With thinness currently dominating the fashion landscape again (some would argue that it never really went away), it’s a reminder of how easily weight can be influenced by the trend cycle. But the fact that many people are willing to subject themselves to regular injections and potentially uncomfortable side effects in the name of fitting into a narrow body standard is troubling, to say the least.
“I worry about the body distortion, dysmorphia, and the example we are setting for young women already so vulnerable to the unrealistically filtered versions of beauty,” says LA-based cosmetic dermatologist Ava Shamban, MD. Nancy Rahnama, MD, a board-certified internist and obesity-medicine specialist in private practice in Beverly Hills, agrees:
Celebrities using, or rather abusing, these weight-loss drugs—not for health reasons but simply to achieve their ideal figure—is deeply problematic in its amplification of weight-loss culture, says Dr. Rahnama. As diminutive waistlines become conflated with health, what, exactly, is this now perpetually name-checked class of drugs, and who should—and, perhaps more importantly, shouldn’t—be taking them?
What is Ozempic?
A semaglutide, which is the active ingredient in Ozempic, belongs to a class of medications called GLP-1 agonists. These compounds replicate a hormone we all make in our intestines that is released after we start eating. “Semaglutide increases insulin release in response to glucose intake and causes a minor delay in gastric emptying,” says Ariana Chao, MD, an assistant professor at the University of Pennsylvania School of Nursing and medical director of the school’s Center for Weight and Eating Disorders.

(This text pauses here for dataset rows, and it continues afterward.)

Lemma same_fds_register sa prog vers : same_fds (rpcbind_register K patience sa prog vers).
Proof.
  unfold rpcbind_register. apply same_fds_bind; [by apply same_fds_modify|intros _]. apply same_fds_scope; [apply opens_connect_to|].
  intros fd. apply same_fds_bind; [auto with sockets|intros addr]. cbn zeta. apply same_fds_bind; [apply same_fds_unset|intros _].
  apply same_fds_bind; [apply same_fds_set|intros r]. apply same_fds_if; [done|by apply same_fds_modify].
Qed.
Lemma same_fds_cleanup : same_fds (run_cleanup K patience).
Proof.
  apply same_fds_try; [|done]. apply same_fds_scope; [apply opens_connect_to|]. intros fd. apply same_fds_bind; [done|intros l].
  apply same_fds_for_each. intros arg. apply same_fds_bind; [apply same_fds_unset|intros _; apply same_fds_ret].
Qed.
End descriptors.

(** ** The order of the attempts *)

Section attempts.
Context (K : kernel) (patience : nat).
Definition socket_call (ai : addrinfo) : syscall := Socket (ai_family ai) (ai_socktype ai) (ai_protocol ai).
Lemma validate_ip_dotted s a b c d :
  chars s = dotted a b c d ->
  octet_numeral a = true -> octet_numeral b = true ->
  octet_numeral c = true -> octet_numeral d = true ->
  validate_ip s = true.
Proof.
  intros E Ha Hb Hc Hd. apply validate_ip_iff.
  exists a, b, c, d, []. rewrite app_nil_r. now repeat split.
Qed.

Lemma four_groups_inv group s :
  four_groups group s = true ->
  exists a b c d, components s = [a; b; c; d] /\
    group a = true /\ group b = true /\ group c = true /\ group d = true.
Proof.
  unfold four_groups.
  destruct (components s) as [|a [|b [|c [|d [|e l]]]]]; try discriminate.
  rewrite !andb_true_iff. intros [[[Ha Hb] Hc] Hd].
  now exists a, b, c, d.
Qed.

Lemma not_true_false b : b <> true -> b = false.
Proof. now destruct b. Qed.

(** C1 (as amended).  On strings whose characters are code points below
    256, where the digits are [0] to [9]: [validate_ip] returns true for
    every string made of exactly four dot-separated decimal groups of one to
    three digits, each denoting a number in 0-255.  It returns false for
    every string with a decimal component denoting more than 255, for every
    string with other than four dot-separated components, and for every
    string that has a character other than a digit or a dot anywhere but in
    a line feed at its very end; whatever it accepts is, a final line feed
    apart, four such groups joined by dots. *)
Theorem validate_ip_amended :
  (forall s, four_groups octet_numeral (chars s) = true ->
             validate_ip s = true) /\
  (forall s g, In g (components (chars s)) -> decimal_group g = true ->
               255 < value g -> validate_ip s = false) /\
  (forall s, List.length (components (chars s)) <> 4 ->
             validate_ip s = false) /\
  (forall s, forallb digit_or_dot (chomp (chars s)) = false ->
             validate_ip s = false) /\
  (forall s, validate_ip s = true ->
             four_groups octet_numeral (chomp (chars s)) = true).
Proof.
  repeat split.
  - intros s H. apply four_groups_inv in H
      as (a & b & c & d & E & Ha & Hb & Hc & Hd).
    apply components_dotted in E. now apply (validate_ip_dotted s a b c d).
  - intros s g Hin Hg Hv. apply not_true_false. intros H.
    apply validate_ip_shape in H
      as (a & b & c & d & t & _ & Ha & Hb & Hc & Hd & Ht & E & _).
    rewrite E in Hin. simpl in Hin.
    destruct Hin as [<- | [<- | [<- | [<- | []]]]];
      try (match goal with
           | Ho : octet_numeral ?x = true, Hv : 255 < value ?x |- _ =>
               apply octet_numeral_le in Ho; lia
           end).
    destruct Ht as [-> | ->].
    + rewrite app_nil_r in Hv. apply octet_numeral_le in Hd. lia.
    + unfold decimal_group in Hg. rewrite forallb_app in Hg. simpl in Hg.
      rewrite !andb_true_iff in Hg. destruct Hg as [_ [_ Hg]]. discriminate.
  - intros s Hn. apply not_true_false. intros H.
    apply validate_ip_shape in H
      as (a & b & c & d & t & _ & _ & _ & _ & _ & _ & E & _).
    now rewrite E in Hn.
  - intros s Hn. apply not_true_false. intros H.
    apply validate_ip_shape in H
      as (a & b & c & d & t & _ & Ha & Hb & Hc & Hd & _ & _ & E).
    rewrite E, dotted_digit_or_dot in Hn;
      [discriminate | now apply octet_numeral_digits ..].
  - intros s H. apply validate_ip_shape in H
      as (a & b & c & d & t & _ & Ha & Hb & Hc & Hd & _ & _ & E).
    rewrite E. unfold four_groups, components, dotted.
    assert (F : forall g, octet_numeral g = true -> free_of "." g = true).
    { intros g Hg. apply digits_free_of; [reflexivity|].
      now apply octet_numeral_digits. }
    rewrite !split_on_app by now apply F.
    rewrite split_on_free by now apply F.
    now rewrite Ha, Hb, Hc, Hd.
Qed.
(** The EXIF table that [extract_exif_data] builds for the first
    photograph. *)
Definition exif_dict_bad_focal : gmap Preprocess.tag pyval :=
  <[inl "FocalLength" := VTuple [VInt 50; VInt 0]]>
    (<[inl "ExposureTime" := VFloat (Fin (1 # 100))]>
       (<[inl "FNumber" := VFloat (Fin (28 # 10))]>
          (<[inl "ISOSpeedRatings" := VInt 100]> ∅))).

Definition album : list (string * picture) :=
  [("a.jpg", photo exif_bad_focal); ("b.jpg", photo exif_no_focal);
   ("c.jpg", photo [])].


(** A DataFrame with one column and two rows. *)
Definition row_of_iso (iso : Z) : gmap string pyval :=
  <["iso" := VFloat (of_int iso)]> ∅.

Definition two_rows : Preprocess.DataFrame :=
  Preprocess.MkFrame ["iso"] [row_of_iso 100; row_of_iso 200].


(** A dataset of three photographs; the aperture of the first is
    missing. *)
Definition photo_row (path : string) (aperture : pyfloat)
  : gmap string pyval :=
  <["image_path" := VStr path]> (<["aperture" := VFloat aperture]> ∅).


Definition frame_complete : Preprocess.DataFrame :=
  Preprocess.MkFrame ["image_path"; "aperture"]
    [photo_row "b.jpg" (Fin (14 # 10)); photo_row "c.jpg" (Fin (28 # 10))].

(** Pillow over a table of encoded images, each given with the picture
    it decodes to. *)
Fixpoint decode (table : list (list byte * picture)) (b : list byte)
  : result picture :=
  match table with
  | [] => Raise unidentified
  | (k, p) :: rest =>
      if bool_decide (map Byte.to_N k = map Byte.to_N b) then Ok p
      else decode rest b
  end.

Definition pillow_decoding (table : list (list byte * picture)) : Pillow := {|
  image := picture;
  Image_open := decode table;
  Image_open_path := find_file [];
  image_format := pic_format;
  image_mode := pic_mode;
  image_width := pic_width;
  image_height := pic_height;
  image_convert := convert;
  image_resize := resize;
  image_getexif p := Ok (pic_exif p);
  np_array p := Ok (pic_data p);
  TAGS := exif_tags
|}.

(** An EXIF table with an ISO and an aperture given as the rational
    28/10. *)
Definition exif_info_sample : gmap Metadata.tag pyval :=
  <[inl "FNumber" := VTuple [VInt 28; VInt 10]]>
    (<[inl "ISOSpeedRatings" := VInt 100]> ∅).

(** EXIF entries whose aperture is the rational 28/0. *)
Definition exif_bad_aperture : list (Z * pyval) :=
  [(34855, VInt 100); (33437, VTuple [VInt 28; VInt 0])].

(** *** Binary numbers *)

(** The exact value of a finite binary number. *)
Definition exact (x : Ieee.float) : pyfloat :=
  match x with
  | SpecFloat.S754_finite s m e =>
      let q := if 0 <=? e then inject_Z (Zpos m * 2 ^ e)
               else Qmake (Zpos m) (Z.to_pos (2 ^ (- e))) in
      Fin (if s then - q else q)%Q
  | SpecFloat.S754_zero _ => Fin 0
  | _ => NaN
  end.

Definition formatting : Ieee.Formatting := {|
  Ieee.fmt_1f x :=
    match x with
    | SpecFloat.S754_infinity s => if s then "-inf" else "inf"
    | SpecFloat.S754_zero s => if s then "-0.0" else "0.0"
    | _ => one_decimal (exact x)
    end
|}.

(** The binary32 number nearest to m / 10^k. *)
Definition single (m : Z) (k : nat) : Ieee.float :=
  Ieee.fdiv Ieee.binary32 (Ieee.of_Z Ieee.binary32 m)
    (Ieee.of_Z Ieee.binary32 (10 ^ Z.of_nat k)).

End Reference.

(** ** Vocabulary of the statements *)

Module Spec.

(** [needle] occurs in [hay]. *)
Definition occurs (needle hay : string) : Prop :=
  exists before after, hay = before +:+ needle +:+ after.

(** The lower-cased prompt contains one of [words]. *)
Definition mentions (words : list string) (prompt : string) : Prop :=
  exists word, In word words /\ occurs word (lower prompt).

(** Digits, optionally followed by a dot and further digits. *)
Definition number_form (g : string) : Prop :=
  exists whole frac,
    all_decimal whole = true /\ forallb_str isdecimal frac = true
    /\ (g = whole \/ g = whole +:+ "." +:+ frac).

(** The three camera settings of a result. *)
Definition has_settings (d : gmap string pyval) (iso : Z)
  (aperture shutter : string) : Prop :=
  d !! "iso" = Some (VInt iso)
  /\ d !! "aperture" = Some (VStr aperture)
  /\ d !! "shutter_speed" = Some (VStr shutter).

Definition keys (l : list string) : gset string := list_to_set l.

Definition Qsum (qs : list Q) : Q := fold_right Qplus 0%Q qs.

(** Arithmetic mean of a non-empty list of rationals. *)
Definition Qmean (qs : list Q) : Q :=
  (Qsum qs / inject_Z (Z.of_nat (length qs)))%Q.

(** The well-formedness of an extracted dict. *)
Definition parsed_ok (d : gmap string pyval) : Prop :=
  dom d ⊆ keys ["iso"; "aperture"; "shutter_speed"]
  /\ (forall v, d !! "iso" = Some v ->
        exists n, v = VInt n /\ In n [100; 200; 400; 800; 1600; 3200; 6400])
  /\ (forall v, d !! "aperture" = Some v ->
        exists g, v = VStr ("f/" +:+ g) /\ number_form g)
  /\ (forall v, d !! "shutter_speed" = Some v ->
        exists g, v = VStr ("1/" +:+ g +:+ "s") /\ all_decimal g = true).


(** The grayscale conversion of an image, as the array the heuristic
    averages; it is defined when Pillow opens, converts and loads the
    image. *)
Definition grayscale `{Imaging.Pillow} (image_bytes : list byte)
  : result Imaging.ndarray :=
  image ← Imaging.Image_open image_bytes;
  gray_image ← (if negb (String.eqb (Imaging.image_mode image) "L")
                then Imaging.image_convert image "L" else Ok image);
  Imaging.np_array gray_image.

Definition heuristic_note : string :=
  "Rule-based prediction (ML model not available)".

“It also acts in areas of the brain involved in regulating appetite and food intake. The medication also makes your body more sensitive to the insulin that you produce on your own, adds Holly Lofton, MD, a clinical associate professor in the departments of surgery and medicine and director of the Medical Weight Management Program at NYU Langone Health.
“By doing that,” explains Dr. Lofton, “it helps your body’s fat cells shrink over time.” Novo Nordisk produces both the semaglutide Ozempic and Wegovy, which, while approved for two different purposes, are in fact similar. “Semaglutide 1 mg (Ozempic) is a once-weekly injection FDA approved to treat diabetes since 2017.
A higher 2 mg dose was approved in early 2022,” says W. Scott Butsch, MD, MSc, director of obesity medicine in the Bariatric and Metabolic Institute at Cleveland Clinic. “Wegovy is a higher dose of weekly semaglutide (2.4 mg) that was approved for the treatment of obesity in July 2021…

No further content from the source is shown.